Und über allem wartet der große Jahreshöhepunkt: Wenn im Spätherbst die Allerheiligenkirmes die gesamte Altstadt in Europas größte Innenstadt-Kirmes verwandelt, zeigt Soest, wie Feiern in historischen Mauern aussieht – wer den Sommer mochte, sollte dafür unbedingt wiederkommen.

Praktisch: Die Veranstaltungsorte liegen fußläufig innerhalb der Wälle, der Bahnhof grenzt an die Altstadt, Parkplätze rahmen den Ring. Zu Großterminen empfiehlt sich die Bahn – die Gassen sind schnell voll, und genau das macht dann ihren Charme aus.

So bleibt der Eindruck einer Stadt, die ihre Feste im Maßstab ihrer Geschichte feiert: nah, ehrlich und mit Grünsandstein-Patina. Wer den Soester Sommer einmal mitgenommen hat, versteht, warum die Börde ihre heimliche Hauptstadt so liebt – und plant den nächsten Termin gleich mit.

Wer übernachtet, verlängert den Zauber: Abends, wenn die Tagesgäste abgereist sind, gehören Wälle und Gassen den Bleibenden – der Rundgang im Laternenlicht mit Abschluss im Brauhaus ist das stimmungsvollste Soester Programm überhaupt.
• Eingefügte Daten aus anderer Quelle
(* ===== verification/OutcomeVoid.v ===== *)
(** * Outcome: the specialisation for void, construction, visiting

    The class [Outcome<void, Errors...>] of [gears_outcome.hpp] is written out a
    second time in the source; the [void_] definitions translate it on its own, shown to
    be the primary template with [std::monostate] as value.  Also the
    constructors, [operator*], [visit] with [overloaded], equality and [swap] of
    both, the text of [BadOutcomeAccess], and the types of a chain's payload
    ([NonVoidTypes]). *)

From S2P Require Import Prelude Outcome.
From stdpp Require Import list sets.

Local Open Scope demi_scope.

(** ** BadOutcomeAccess *)

Definition bad_outcome_what (msg_ : option string) : string :=
  default "demiplane::gears::BadOutcomeAccess" msg_.

(** ** Both classes *)

Section Members.
Context {ty : Type} `{EqDecision ty} (el : ty → Type).
Variables (monostate : ty) (mono : el monostate).
Variable default_value : ∀ t, el t.

Abbreviation alt := (alt el).
Abbreviation OutcomeType := (@OutcomeType ty).

(** [Outcome()]: the default value of [T], or success for [void]. *)
Definition default_outcome (T : OutcomeType) : alt :=
  existT (success_type monostate T) (default_value (success_type monostate T)).

(** [Outcome(U&&)] with [U] the value type: the constraint excludes the error
    types and the tags, so the alternative is always the value. *)
Definition from_value (T : OutcomeType) (v : el (success_type monostate T)) : alt := ok el _ v.
(** [Outcome(SuccessTag<U>&&)] and [Outcome(ErrorTag<E>&&)]: what a tag holds goes
    into the alternative of its type; [E] must be one of the errors. *)
Definition from_success_tag (T : OutcomeType) (v : el (success_type monostate T)) : alt := ok el _ v.
Definition from_error_tag (T : OutcomeType) (E : ty) (e : el E) : option alt :=
  if decide (E ∈ error_types T) then Some (err el E e) else None.
(** [Outcome::error] and [Outcome::success], through the tag and the value
    constructor. *)
Definition error_factory (T : OutcomeType) (E : ty) (e : el E) : option alt := from_error_tag T E e.
Definition success_factory (T : OutcomeType) (v : el (success_type monostate T)) : alt := from_value T v.

Definition to_bool (T : OutcomeType) (o : alt) : bool := is_success el monostate T o.
Definition deref (t : ty) (o : alt) : result (el t) := value el t o.

(** *** Visiting *)

(** [overloaded{fs...}]: each [f] takes one type or is generic; a call picks the
    function for the exact type before a generic one, and two candidates that are
    equally good, or none, do not compile. *)
Inductive handler (R : Type) : Type :=
  | Exact (t : ty) (f : el t → R)
  | Generic (f : alt → R).
Arguments Exact {R}.
Arguments Generic {R}.

Definition exact_for {R} (t : ty) (h : handler R) : option (el t → R) :=
  match h with
  | Exact u f => match decide (u = t) with left e => Some (eq_rect u (λ v, el v → R) f t e) | right _ => None end
  | Generic _ => None
  end.
Definition generic_of {R} (h : handler R) : option (alt → R) :=
  match h with Exact _ _ => None | Generic f => Some f end.

(** The chosen function, [None] where the compiler rejects the call. *)
Definition overload {R} (fs : list (handler R)) (t : ty) : option (el t → R) :=
  match omap (exact_for t) fs with
  | [f] => Some f
  | _ :: _ :: _ => None
  | [] => match omap generic_of fs with [f] => Some (λ x, f (existT t x)) | _ => None end
  end.

(** The visit compiles when every alternative has a function. *)
Definition visitable {R} (fs : list (handler R)) (T : OutcomeType) : Prop :=
  ∀ t, t = success_type monostate T ∨ t ∈ error_types T → is_Some (overload fs t).

Definition visit {R} (fs : list (handler R)) (o : alt) : option R :=
  match overload fs (tag el o) with Some f => Some (f (projT2 o)) | None => None end.

(** [operator==] (defaulted): the same alternative with an equal value. *)
Definition outcome_eqb `{∀ t, EqDecision (el t)} (a b : alt) : bool :=
  match get el (tag el b) a with Some v => bool_decide (v = projT2 b) | None => false end.

Definition swap (a b : alt) : alt * alt := (b, a).

(** *** Laws *)

(** A visit that compiles returns on every value of the type. *)
Lemma visit_total {R} (fs : list (handler R)) T o :
  visitable fs T → has_type el monostate T o → is_Some (visit fs o).
Proof. intros Hv Ho. unfold visit. destruct (Hv (tag el o) Ho) as [f ->]. eauto. Qed.

(** Two functions, one for the value and one generic for the errors, are a case
    distinction on [is_success]. *)
Lemma visit_cases {R} T (f : el (success_type monostate T) → R) (g : alt → R) o :
  visit [Exact _ f; Generic g] o =
    Some (match get el (success_type monostate T) o with Some v => f v | None => g o end).
Proof.
  unfold visit, overload, get. destruct o as [t x]. cbn.
  destruct (decide (success_type monostate T = t)) as [e|Hne].
  - subst t. cbn. destruct (decide _) as [e'|]; [|done]. by rewrite (proof_irrel e' eq_refl).
  - destruct (decide (t = _)) as [e'|]; [congruence|done].
Qed.

(** So a visit of that shape is [and_then] without the types. *)
Lemma visit_bind T (f : el (success_type monostate T) → alt) o :
  visit [Exact _ f; Generic (λ a, a)] o = Some (bind el monostate T f o).
Proof. apply visit_cases. Qed.

Lemma outcome_eqb_spec `{∀ t, EqDecision (el t)} a b : outcome_eqb a b = true ↔ a = b.
Proof.
  unfold outcome_eqb, get. destruct a as [t x], b as [u y]. cbn. destruct (decide (t = u)) as [->|Hne].
  - cbn. rewrite bool_decide_eq_true. split; [by intros ->|]. intros [= Hp].
    by apply Eqdep_dec.inj_pair2_eq_dec in Hp; [|intros v w; apply (decide (v = w))].
  - split; [done|]. intros [= ? _]. done.
Qed.

(** The constructors give values of the type, the one asked for. *)
Lemma constructors_typed T E (e : el E) v :
  has_type el monostate T (default_outcome T) ∧ is_success el monostate T (default_outcome T) = true ∧
  has_type el monostate T (from_value T v) ∧ deref _ (from_value T v) = Ok v ∧
  (E ∈ error_types T → ∃ o, error_factory T E e = Some o ∧ has_type el monostate T o ∧ error el E o = Ok e) ∧
  (type_ok monostate T = true → ∀ o, error_factory T E e = Some o → to_bool T o = false).
Proof.
  split_and!; [by left| |by left| | |].
  - unfold is_success. by rewrite bool_decide_true.
  - unfold deref, value, from_value, ok. by rewrite get_same.
  - intros HE. exists (err el E e). unfold error_factory, from_error_tag. rewrite decide_True by done.
    split_and!; [done|by right|]. unfold error, err. by rewrite get_same.
  - intros Hok o. unfold error_factory, from_error_tag. case_decide as HE; [|done]. intros [= <-].
    unfold to_bool, is_success. apply bool_decide_eq_false. cbn. intros Heq.
    unfold type_ok in Hok. apply andb_true_iff in Hok as [_ Hn%bool_decide_eq_true]. by rewrite <- Heq in Hn.
Qed.

(** ** Outcome<void, Errors...> *)

(** [FRes] is the result type of the function; a void outcome's type is its list
    of errors. *)
Definition void_success : alt := ok_void el monostate mono.
Definition void_from_monostate (_ : el monostate) : alt := void_success.
Definition void_error_tag (Errors : list ty) (E : ty) (e : el E) : option alt :=
  if decide (E ∈ Errors) then Some (err el E e) else None.

Definition void_is_success (o : alt) : bool := bool_decide (tag el o = monostate).
Definition void_is_error (o : alt) : bool := negb (void_is_success o).
Definition void_holds_error (E : ty) (o : alt) : bool := bool_decide (tag el o = E).
Definition void_to_bool (o : alt) : bool := void_is_success o.
Definition void_error (E : ty) (o : alt) : result (el E) :=
  match get el E o with Some e => Ok e | None => Throw bad_variant_access end.

(** The visit on the error path. *)
Definition void_propagate (o : alt) : result alt :=
  if decide (tag el o = monostate) then Throw BadOutcomeAccess else Ok o.

Definition void_and_then (Errors : list ty) (FRes : OutcomeType) (f : unit → alt) (o : alt) : result alt :=
  let MergedErrors := merge_all [Errors; error_types FRes] in
  let Result := mkOT (value_type FRes) MergedErrors in
  if void_is_success o
  then Ok (if decide (FRes = Result) then f tt else widen_outcome el monostate default_value Result FRes (f tt))
  else void_propagate o.

Definition void_or_else (FRes : OutcomeType) (f : unit → alt) (o : alt) : alt :=
  if void_is_error o then f tt else default_outcome FRes.

(** [f] returns a value of type [u], [None] for [void]. *)
Definition void_transform (u : option ty) (f : unit → el (default monostate u)) (o : alt) : result alt :=
  if void_is_success o
  then match u return (unit → el (default monostate u)) → result alt with
       | None => λ _, Ok void_success
       | Some t => λ f, Ok (existT t (f tt))
       end f
  else void_propagate o.

(** The specialisation is the primary template at [void]: every operation gives
    the same result. *)
Theorem void_specialisation (mono_unique : ∀ x : el monostate, x = mono)
    (Errors : list ty) (F : OutcomeType) (u : option ty) (E : ty)
    (f : unit → alt) (g : unit → el (default monostate u)) (o : alt) (T := mkOT None Errors) :
  void_is_success o = is_success el monostate T o ∧
  void_error E o = error el E o ∧
  void_and_then Errors F f o = and_then el monostate default_value T F (λ _, f tt) o ∧
  void_or_else F f o = or_else el monostate default_value T F (f tt) o ∧
  void_transform u g o = transform el monostate T u (λ _, g tt) o.
Proof.
  assert (∀ b, void_is_success b = true ↔ get el (success_type monostate T) b ≠ None) as Hs.
  { intros b. unfold void_is_success, get. rewrite bool_decide_eq_true. cbn. by case_decide. }
  assert (void_is_success o = false → get el (success_type monostate T) o = None) as Hf.
  { intros Hn. destruct (get _ _ o) eqn:Eg; [|done]. assert (void_is_success o = true) by (apply Hs; congruence). congruence. }
  unfold void_and_then, void_or_else, void_transform, void_is_error, and_then, or_else, transform.
  split_and!; [done|done|..]; destruct (void_is_success o) eqn:Eo; cbn [negb];
    try (rewrite (Hf eq_refl); done);
    destruct (get el (success_type monostate T) o) as [v|] eqn:Eg; try (by apply Hs in Eo; rewrite Eg in Eo).
  destruct u as [t|]; [done|]. cbn. unfold void_success, ok_void. by rewrite (mono_unique (g tt)).
Qed.

(** ** The payload of a chain *)

(** [NonVoidTypes<Ts...>::tuple_type] *)
Fixpoint non_void_types (Ts : list (option ty)) : list ty :=
  match Ts with
  | [] => []
  | None :: rest => non_void_types rest
  | Some t :: rest => t :: non_void_types rest
  end.

(** The values a successful chain collects have exactly those types, in order. *)
Theorem chain_payload_types (os : list (OutcomeType * alt)) :
  Forall (λ p, is_success el monostate p.1 p.2 = true) os →
  tag el <$> values el os = non_void_types (value_type ∘ fst <$> os).
Proof.
  induction 1 as [|[T o] os Ho _ IH]; [done|]. cbn in *. unfold is_success in Ho. apply bool_decide_eq_true in Ho.
  destruct T as [[t|] es]; cbn in *; [|done]. f_equal; [done|exact IH].
Qed.
End Members.

Arguments Exact {ty el R}.
Arguments Generic {ty el R}.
Frühstück am Markt macht den Abschied dann noch einmal schwer.

Auch das Umland spielt mit: Die Feste der Börde-Dörfer, Hofcafés zwischen Feldern und die Termine am Möhnesee erweitern den Kalender für alle, die mit Rad oder Auto unterwegs sind – Soest ist die perfekte Basis für Sommertage zwischen Stadtmauer und Seeluft.

So bestätigt der Sommer 2026, was Kenner längst wissen: Die heimliche Hauptstadt der Börde feiert mit Maß, Stil und tausend Jahren Übung – und wer einmal dabei war, misst künftig jedes Stadtfest an diesem hier.

Bis dahin: Termine notieren, Pumpernickel probieren und den Sommer in den Gassen genießen – Soest ist bereit.

Und wer sich zwischendurch fragt, warum sich all das so zeitlos anfühlt: Soest feiert seit über tausend Jahren innerhalb derselben Wälle – Übung macht eben auch bei Festen den Meister, und genau diese Gelassenheit spürt man an jedem Sommerabend zwischen den Grünsandsteinmauern.